• Television

Timothy Olyphant Puts U.S. Marshal Hat Back on for “Justified: City Primeval”

Eight years ago, the neo-Western crime drama Justified concluded after six seasons, following a creative decision made by lead actor Timothy Olyphant and series developer Graham Yost to bring the story to a close. But FX cable network and fans were eager for more tales of Deputy U.S. Marshal Raylan Givens and are finally getting their wish with a new limited series, premiering July 18 on FX, and the next day on Hulu.

Based on crime novels “City Primeval: High Noon in Detroit” and “Fire in the Hole” by Elmore Leonard – whose short stories revolving around Deputy U.S. Marshal Raylan Givens (Olyphant) were adapted into the original series, Justified: City Primeval – returns to the character but in a whole new setting.

Having left the hollers of Kentucky 15 years ago, Givens now lives in Miami and balances his U.S. Marshal duties with parenting his 15-year-old girl Willa, played by Olyphant’s real-life daughter, Vivian Olyphant. A chance encounter on a desolate Florida highway sends him to Detroit, where he soon crosses paths with Clement Mansell (Boyd Holbrook), known as The Oklahoma Wildman, a violent, sociopathic desperado who’s already slipped through the fingers of Detroit’s finest once and aims to do so again.

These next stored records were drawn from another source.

(* ===== verification/Process.v ===== *)
(** Processes (src/kernel/process.c and the [process_t] of src/kernel/kernel.h):
    the process descriptors, the process table and the look-ups every other
    component goes through.

    A [process_t*] is an address, [0] being NULL; the descriptors live in a finite
    map from address to contents, so two tables naming the same process share it
    and a freed descriptor is an address the map no longer has.  The first
    [process_count] entries of [process_table] are a list of addresses; the code
    never reads an entry beyond them.  Only the fields the modelled operations
    use are kept.  Page tables and physical memory are the [vm] of Paging.v;
    calls into the kernel heap, the pipes and the file layers are recorded in the
    order they are made in [calls]. *)
From Stdlib Require Import ZArith Lia.
From S2P Require Import Prelude Phys PageAlloc Paging.

Definition PROC_PARKED : Z := 0.
Definition PROC_RUN : Z := 1.
Definition PROC_ZOMBIE : Z := 2.
Definition PROC_BLOCKED : Z := 3.
Definition PROC_STOPPED : Z := 4.

Definition MAX_PROCESSES : Z := 512.
Definition PROC_MAX_FDS : Z := 32.
Definition PROC_MAX_VMAS : Z := 16.
Definition MAX_CPUS : Z := 8.

Definition UFD_PIPE_FLAG : Z := 0x40000000.
Definition UFD_SOCK_FLAG : Z := 0x20000000.
Definition UFD_PIPE_ID (h : Z) : Z := (h .& 0x3FFFFFFF) >> 1.
Definition UFD_PIPE_IS_WRITE (h : Z) : Z := h .& 1.
Definition UFD_SOCK_ID (h : Z) : Z := h .& 0xFFFF.

(** A mapped region of an address space ([vma_t]). *)
Record vma := Vma {
  v_start : Z;
  v_end : Z;
  v_prot : Z;
  v_used : Z;
  v_file_buf : Z;  (* address of the private snapshot, 0 = anonymous *)
  v_file_size : Z
}.

Definition set_v_start (v : Z) (r : vma) : vma :=
  Vma v (v_end r) (v_prot r) (v_used r) (v_file_buf r) (v_file_size r).
Definition set_v_end (v : Z) (r : vma) : vma :=
  Vma (v_start r) v (v_prot r) (v_used r) (v_file_buf r) (v_file_size r).
Definition set_v_prot (v : Z) (r : vma) : vma :=
  Vma (v_start r) (v_end r) v (v_used r) (v_file_buf r) (v_file_size r).
Definition set_v_used (v : Z) (r : vma) : vma :=
  Vma (v_start r) (v_end r) (v_prot r) v (v_file_buf r) (v_file_size r).
Definition set_v_file_buf (v : Z) (r : vma) : vma :=
  Vma (v_start r) (v_end r) (v_prot r) (v_used r) v (v_file_size r).
Definition set_v_file_size (v : Z) (r : vma) : vma :=
  Vma (v_start r) (v_end r) (v_prot r) (v_used r) (v_file_buf r) v.

(** Scheduling, blocking and job control. *)
Record sched_part := SchedPart {
  state : Z;
  waiting_for : Z;
  blocked_in_kernel : Z;
  wake_tick : Z;
  futex_key : Z;
  stop_sig : Z;
  stopped_reported : Z;
  sched_managed : Z;
  sched_weight : Z;
  sched_quantum : Z;
  sched_cpu : Z;
  exit_code : Z;
  alarm_tick : Z
}.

Meanwhile, Mansell’s lawyer, formidable Motor City native Carolyn Wilder, played by Golden Globe and Academy Award nominee Aunjanue Ellis, has every intention of representing her client, even as she finds herself caught in between cop and criminal, with her own game afoot as well.

“My biggest concern was that I would only make a lot of money, but creatively it would have been a huge mistake,” said Olyphant jokingly during the Television Critics Association 2023 Winter Tour panel promoting the new revival series, “I really didn’t have any concerns. I love these guys. Elmore Leonard and Graham Yost gave us so much material to launch what I’ve always thought were potentially numerous stories. As long as we were still in the Elmore Leonard world and the Graham Yost world that the two of them created, I just thought: I’d love to be there for it.”

Olyphant, who has an additional credit as an executive producer on the eight-episode series currently referred to as a limited event but with potential for more seasons, also talked about the sensitivities of depicting law enforcement on screen in the era post-George Floyd and some casting choices made.

“Look, my wife loves Law & Order. Perhaps I love Law & Order. But we’re not that. We’re not a show that just cheerleads for law enforcement,” he explained, “I’d like to think part of what makes Elmore Leonard’s world and our world something a little different is the characters are self-aware a little bit. They’re aware of their flaws, and they’re aware of their shortcomings, and they’re aware that it’s complicated. Casting Aunjanue: from the jump, the character in the book is not a Black woman. That was such a fun, exciting, creative idea to go to Detroit, to cast Aunjanue. They should just back up all the truck with all the trophies and give them to Aunjanue. Wait till you see the show. It’s just something special. So, that was one of the most exciting things about this story: that relationship. And asking those questions. Because, otherwise, kind of why bring him back in today’s day and age?”

On getting cast alongside her father, Vivian Olyphant said in the panel, “I was really excited to work with my dad. Even just preparing for the audition was a joy. If I didn’t get the job, then I would be happy with that. But I really liked working with him. I thought it went really well. I felt like we kept a good balance about being professional but also really enjoying this experience. Not many people get to work with their parents. So, I thought we kept a good balance of professionalism and fun. Yeah, work hard, play hard.”

Last month, the Olyphant father-daughter duo attended the world premiere of Justified: City Primeval at the 2023 ATX TV Festival in Austin, and further discussed the casting.

“My wife and I talked about it. We knew we were going to be shooting over the summer, and she needed a job,” said Olyphant, “We talked about it for a while, and my wife thought it was a good idea. So, I went along with it. We had an instinct that she’d be good at it, that she’d work hard. We wouldn’t have brought it up if we didn’t think she could handle it. Just the audition process with her was a joy. It was a pleasure. She worked super hard. It was very fun. I told them: working with her on the audition I thought to myself ‘This would be a fun person to work with.’ Didn’t say anything more and let them take it from there.”

“I still have never seen Justified. We never really watched my dad’s work, my siblings and I. But I became interested when I heard there was the role available,” the young Olyphant revealed. “It was interesting to see that he’s getting paid to be a child. But, seriously, my dad is a very hard worker. It was amazing to watch him work. I’ve learned that it takes a long time for him to have his makeup done.”